* Task goal *
Output, word for word, every line from the line with "to the bytes" through the final line of the data below.

(Records from a data collection)

(** Modelled from the spec: the warehouse sheet read back as the finished-goods stock. *)
Definition reread_fg_stock (wb : workbook) : option FGStock :=
  match find_sheet "Warehouse" wb with
  | Some sh =>
      match sheet_header sh, sheet_rows sh with
      | ["Brand"; "Stock (Pairs)"],
        [ [CStr "Elten"; CInt e]; [CStr "Bata"; CInt b];
          [CStr "S-Step"; CInt s]; [CStr "Total"; CInt t] ] =>
          Some {| Elten := e; Bata := b; S_Step := s; Total := t |}
      | _, _ => None
      end
  | None => None
  end.

(** Modelled from the spec: the summary sheet read back as its text. *)
Definition reread_summary (wb : workbook) : option string :=
  match find_sheet "Executive Summary" wb with
  | Some sh =>
      match sheet_header sh, sheet_rows sh with
      | ["Executive Summary"], [ [CStr text] ] => Some text
      | _, _ => None
      end
  | None => None
  end.

(** The sheet a frame is written as: its name, its column labels as
    the header row, and its rows. *)
Definition sheet_of (name : string) (df : DataFrame) : sheet :=
  {| sheet_name := name; sheet_header := df_columns df; sheet_rows := df_rows df |}.

(** The frames of one export with their sheet names, in the order of
    the [to_excel] calls. *)
Definition exported_frames (summary_report : string) (d : Snapshot)
  : list (string * DataFrame) :=
  [ ("Executive Summary",
     {| df_columns := ["Executive Summary"]; df_rows := [[CStr summary_report]] |});
    ("Production", frame_of (production d));
    ("Capacity", frame_of (capacity d));
    ("MRP", frame_of (mrp d));
    ("Procurement",
     {| df_columns := ["Status"; "Count"; "Amount (M)"];
        df_rows := procurement_rows (procurement d) |});
    ("Warehouse",
     {| df_columns := ["Brand"; "Stock (Pairs)"];
        df_rows := warehouse_rows (warehouse d) |}) ].

Section Reading.

Context {E Writer Bytes : Type}.
Variable pd_ExcelWriter : Writer.
Variable to_excel : DataFrame -> string -> Writer -> E + Writer.
Variable pd_DataFrame : list (list cell) -> list string -> E + DataFrame.
Variable getvalue : Writer -> E + Bytes.

(** Modelled from the spec: the reader of a written file, which the
    round-trip property presupposes and the source does not have. *)
Variable read_excel : Bytes -> option workbook.

(** The library stores one export losslessly, as far as [read_excel]
    can tell: some invariant [holds writer wb] ("the sheets written so
    far read back as [wb]") is true of the fresh writer and of no
    sheets, is kept by writing any frame of this export, which is
    accepted and read back as the sheet of that frame, and carries over
    to the bytes returned; and the two frames built from list literals
    hold the cells given. Storage that rounds a number, drops an empty
    string or refuses a character does not meet it on such a cell. *)
Definition stores_losslessly (summary_report : string) (d : Snapshot) : Prop :=
  exists holds : Writer -> workbook -> Prop,
    holds pd_ExcelWriter []
    /\ (forall name df writer wb,
          In (name, df) (exported_frames summary_report d) ->
          holds writer wb ->
          exists writer',
            to_excel df name writer = inr writer'
            /\ holds writer' (wb ++ [sheet_of name df])%list)
    /\ pd_DataFrame (procurement_rows (procurement d)) ["Status"; "Count"; "Amount (M)"]
       = inr {| df_columns := ["Status"; "Count"; "Amount (M)"];
                df_rows := procurement_rows (procurement d) |}
    /\ pd_DataFrame (warehouse_rows (warehouse d)) ["Brand"; "Stock (Pairs)"]
       = inr {| df_columns := ["Brand"; "Stock (Pairs)"];
                df_rows := warehouse_rows (warehouse d) |}
    /\ (forall writer wb,
          holds writer wb ->
          exists bytes, getvalue writer = inr bytes /\ read_excel bytes = Some wb).

End Reading.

* Your solution *
    to the bytes returned; and the two frames built from list literals
    hold the cells given. Storage that rounds a number, drops an empty
    string or refuses a character does not meet it on such a cell. *)
Definition stores_losslessly (summary_report : string) (d : Snapshot) : Prop :=
  exists holds : Writer -> workbook -> Prop,
    holds pd_ExcelWriter []
    /\ (forall name df writer wb,
          In (name, df) (exported_frames summary_report d) ->
          holds writer wb ->
          exists writer',
            to_excel df name writer = inr writer'
            /\ holds writer' (wb ++ [sheet_of name df])%list)
    /\ pd_DataFrame (procurement_rows (procurement d)) ["Status"; "Count"; "Amount (M)"]
       = inr {| df_columns := ["Status"; "Count"; "Amount (M)"];
                df_rows := procurement_rows (procurement d) |}
    /\ pd_DataFrame (warehouse_rows (warehouse d)) ["Brand"; "Stock (Pairs)"]
       = inr {| df_columns := ["Brand"; "Stock (Pairs)"];
                df_rows := warehouse_rows (warehouse d) |}
    /\ (forall writer wb,
          holds writer wb ->
          exists bytes, getvalue writer = inr bytes /\ read_excel bytes = Some wb).

End Reading.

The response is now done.